Paul Smith already stole someone's Processing output for a rather successful
scarf print.

------
hluska
When I was a sophomore in high school, I was so focused on making money that I
let several passions slip through my fingers. I could have learned to speak
French fluently. Or, I could have spent my time studying physics simply for
the love of it. Rather, I devoted myself to becoming the best young accountant
I could because at that point, I thought getting my CA/MBA was a sure fire
path to the corner office and the mythical big bonuses.

Nearly 20 years later and I am not an accountant. I didn't have any passion
for the field, so my career fizzled out during University. Looking back, I
wish I would have focused on what I was passionate about because I would have
gained solid skills doing something I thought was fun.

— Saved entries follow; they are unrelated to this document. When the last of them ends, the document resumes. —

(** * A whole bucket *)
Lemma uncounted_trimmed p k L T s L' s' : T !! k = Some p -> uncounted p k L T s L' s' -> trimmed T s (delete k T) s'.
Proof.
  intros Hk [U1 U2 U3 U4 U5 U6 U7 U8 U9 U10]. eapply (shrunk_gone T k p L s L'); [done| |rewrite U7; apply lookup_delete_eq].
  split; try done. intros q Hq. by rewrite U7, lookup_delete_ne.
Qed.
(** [T'] is [T] without the entries at the addresses [D]. *)
Record freed (D : list positive) T s T' s' : Prop := {
  fe_counts : exists L', counts L' T' s';
  fe_sized : sized T' s';
  fe_buckets : hash_buckets s' = hash_buckets s;
  fe_trimmed : trimmed T s T' s';
  fe_table : forall k q, T' !! k = Some q <-> T !! k = Some q /\ q ∉ D;
  fe_cents : forall q, q ∉ D -> cents s' !! q = cents s !! q
}.
Lemma free_chain_run l : forall L T s, counts L T s -> sized T s -> (forall he, he ∈ l -> exists k, T !! k = Some (data he)) -> NoDup (data <$> l) ->
  crun (free_chain l) s (fun _ s' => exists T', freed (data <$> l) T s T' s').
Proof.
  induction l as [|he l IH]; intros L T s H Hs Hl Hnd; cbn [free_chain].
  { step. exists T. split; try done; [by exists L|]. intros k q. split; [|naive_solver]. intros Hk. split; [done|]. apply not_elem_of_nil. }
  rewrite fmap_cons in Hnd. apply NoDup_cons in Hnd as [Hne Hnd]. destruct (Hl he ltac:(set_solver)) as [k Hk].
  step. eapply crun_mono; [by apply (del_cent_counts L T s k (data he))|]. intros [] s1 (L1 & Hun).
  assert (Hkey : forall k' q, T !! k' = Some q -> k' <> k -> q <> data he).
  { intros k' q Hq Hkk ->. apply Hkk. eapply names_inj; [apply H|..]; eauto. }
  eapply crun_mono; [apply (IH L1 (delete k T) s1); [apply Hun|by apply (un_sized _ _ _ _ _ _ _ Hun)| |done]|].
  { intros he' Hin. destruct (Hl he' ltac:(set_solver)) as [k' Hk']. exists k'. rewrite lookup_delete_ne; [done|]. intros <-. apply Hne.
    assert (data he' = data he) as <- by congruence. by apply list_elem_of_fmap_2. }
  intros [] s2 (T2 & [F1 F2 F3 F4 F5 F6]). exists T2. split; try done.
  - by rewrite F3, (un_buckets _ _ _ _ _ _ _ Hun).
  - eapply trimmed_trans; [by eapply uncounted_trimmed|done].
  - intros k' q. rewrite F5, lookup_delete_Some, fmap_cons, not_elem_of_cons. split.
    + intros ((Hkk & Hq) & Hn). split; [done|]. split; [by eapply Hkey|done].
    + intros (Hq & Hqd & Hn). split; [|done]. split; [|done]. intros <-. congruence.
  - intros q. rewrite fmap_cons, not_elem_of_cons. intros [Hqd Hn]. rewrite F6 by done. by rewrite (un_cents _ _ _ _ _ _ _ Hun), lookup_delete_ne by done.
Qed.
Definition bucket_of (k : list label) : Z := (name_hash k).1.
Lemma fold_idem N : fold_name (fold_name N) = fold_name N.
Proof. unfold fold_name. rewrite map_map. apply map_ext. intros l. rewrite map_map. apply map_ext. apply tolower_idem. Qed.
Lemma bucket_fold N : bucket_of (fold_name N) = bucket_of N.
Proof. unfold bucket_of. by rewrite (name_hash_fold _ _ (fold_idem N)). Qed.
Lemma chain_key T s i he : tbl_ok T s -> he ∈ chain s i -> exists N, named (cents s) (data he) N /\ bucket_of N = i /\ T !! fold_name N = Some (data he).
Proof.
  intros H Hin. pose proof (tb_chain _ _ H i) as Hall. rewrite Forall_forall in Hall. destruct (Hall he Hin) as (N & HN & Hh & Hk). exists N. split; [done|]. split; [|done].
  unfold bucket_of. by rewrite Hh.
Qed.
Lemma key_chain T s k p : tbl_ok T s -> T !! k = Some p -> exists he, he ∈ chain s (bucket_of k) /\ data he = p.
Proof.
  intros H Hk. destruct (tb_map _ _ H _ _ Hk) as (N & i & he & <- & HN & Hin & Hd). exists he. split; [|done]. rewrite bucket_fold.
  destruct (chain_key T s i he H Hin) as (N' & HN' & <- & _). rewrite Hd in HN'. by rewrite (named_unique _ _ _ _ HN HN').
Qed.
Lemma tbl_cleared T s i T' s' : tbl_ok T s -> hash_buckets s' = <[i := []]> (hash_buckets s) -> (forall k q, T' !! k = Some q <-> T !! k = Some q /\ q ∉ data <$> chain s i) ->
  (forall q, q ∉ data <$> chain s i -> cents s' !! q = cents s !! q) -> tbl_ok T' s'.
Proof.
  intros H Hb HT Hc. assert (Hch : forall j, chain s' j = if decide (j = i) then [] else chain s j).
  { intros j. unfold chain. rewrite Hb. destruct (decide (j = i)) as [->|]; [by rewrite lookup_insert_eq|by rewrite lookup_insert_ne]. }
  assert (Hother : forall j he, j <> i -> he ∈ chain s j -> data he ∉ data <$> chain s i).
  { intros j he Hj Hin (he' & Hd & Hin')%list_elem_of_fmap. destruct (chain_key _ _ _ _ H Hin) as (N & HN & <- & _), (chain_key _ _ _ _ H Hin') as (N' & HN' & <- & _).
    rewrite Hd in HN. by rewrite (named_unique _ _ _ _ HN HN') in Hj. }
  constructor.
  - intros j. rewrite Hch. destruct (decide (j = i)) as [->|Hj]; [done|]. pose proof (tb_chain _ _ H j) as Hall. rewrite Forall_forall in *. intros he Hin.
    destruct (Hall he Hin) as (N & HN & Hh & Hk). exists N. split; [apply (named_same s); [by apply Hc, (Hother j)|done]|]. split; [done|]. apply HT. split; [done|by apply (Hother j)].
  - intros k p Hk. apply HT in Hk as [Hk Hn]. destruct (tb_map _ _ H _ _ Hk) as (N & j & he & Hf & HN & Hin & Hd). exists N, j, he. split; [done|].
    split; [by apply (named_same s); [apply Hc|]|]. split; [|done]. rewrite Hch. destruct (decide (j = i)) as [->|]; [|done]. exfalso. apply Hn. rewrite <- Hd. by apply list_elem_of_fmap_2.
  - intros j. rewrite Hch. destruct (decide (j = i)); [constructor|apply H].
  - intros j. rewrite Hch. destruct (decide (j = i)); [constructor|apply H].
Qed.
(** What becomes of the table when some keys of the bucket [i] go. *)
Record emptied_bucket (i : Z) (sel : list label -> bool) T s T' s' : Prop := {
  eb_ok : cache_ok T' s';
  eb_frame : frame T s T' s';
  eb_table : forall k q, T' !! k = Some q <-> T !! k = Some q /\ ~ (bucket_of k = i /\ sel k = true)
}.
Lemma free_bucket_run i T s : cache_ok T s -> crun (free_dns_hash_bucket i) s (fun _ s' => exists T', emptied_bucket i (fun _ => true) T s T' s').
Proof.
  intros ([L H] & Hs & Hi). unfold free_dns_hash_bucket, put_chain. do 2 step. do 2 step. set (s1 := set_buckets _ s). destruct (inv_counts _ _ _ H) as [C1 C2 C3 C4].
  assert (Hmem : forall k q, T !! k = Some q -> (q ∈ data <$> chain s i <-> bucket_of k = i)).
  { intros k q Hk. split.
    - intros (he & -> & Hin)%list_elem_of_fmap. destruct (chain_key _ _ _ _ (iv_table _ _ _ H) Hin) as (N & _ & <- & HN). rewrite <- (bucket_fold N). f_equal. exact (tbl_inj T s _ _ _ (iv_table _ _ _ H) Hk HN).
    - intros <-. destruct (key_chain _ _ _ _ (iv_table _ _ _ H) Hk) as (he & Hin & <-). by apply list_elem_of_fmap_2. }
  eapply crun_mono; [apply (free_chain_run (chain s i) L T s1)|].
  - split; [by apply store_buckets|done..].
  - done.
  - intros he Hin. destruct (chain_key _ _ _ _ (iv_table _ _ _ H) Hin) as (N & _ & _ & HN). by eexists.
  - apply H.
  - intros [] s2 (T2 & [[L2 [F1a F1b F1c F1d]] F2 F3 F4 F5 F6]). exists T2. split.
    + split; [|split; [done|by apply (tr_sort _ _ _ _ F4)]]. exists L2. split; try done. by apply (tbl_cleared T s i T2 s2); [apply H|..].
    + pose proof (trimmed_frame _ _ _ _ F4) as [G1 G2 G3 G4]. by split.
    + intros k q. rewrite F5. split; intros [Hk Hn]; (split; [done|]); [intros [Hb _]|intros Hb]; apply Hn; [by apply (Hmem k)|split; [by apply (Hmem k q)|done]].
Qed.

Sorry this doesn't really answer your question, but if I could be in your
shoes again, I would blindly follow my passion. Making money often flows
naturally from passion. But even if it doesn't, you won't be sitting in your
mid-30s asking, "what if?"

------
jnhasty
I work for a nearly 15 yr old art + technology organization based in an nyc
contemporary art museum, and I assure you this type of work is far from a
gimmick. There's an extremely rich history here and the art market is taking
notice, though it's been a slow process. Many young artists working nowadays
make artworks with presumptions born from digital technologies built-in, so by
the time you reach your early twenties I hope/imagine the art world in general
will have a different material and cultural landscape where art that
incorporates digital technology isn't considered niche or a fetish or all
lumped together into one category, but considered simply a reflection of the
state of the world in which we live.

Honestly, if you're an artist working in ANY medium nowadays you're probably
not living solely off the income generated by your artwork. But these skills
can certainly contribute to a day job.;)

We have, however, successfully sold or helped sell non-material/purely code-
based artworks many times.

Check out this wonderful new book by Casey Reas and Chandler McWilliams for
more on the historical context:

<http://formandcode.com/>

[http://www.amazon.com/Form-Code-Design-Architecture-
Briefs/d...](http://www.amazon.com/Form-Code-Design-Architecture-
Briefs/dp/1568989377/ref=sr_1_1?ie=UTF8&s=books&qid=1292087916&sr=8-1-spell)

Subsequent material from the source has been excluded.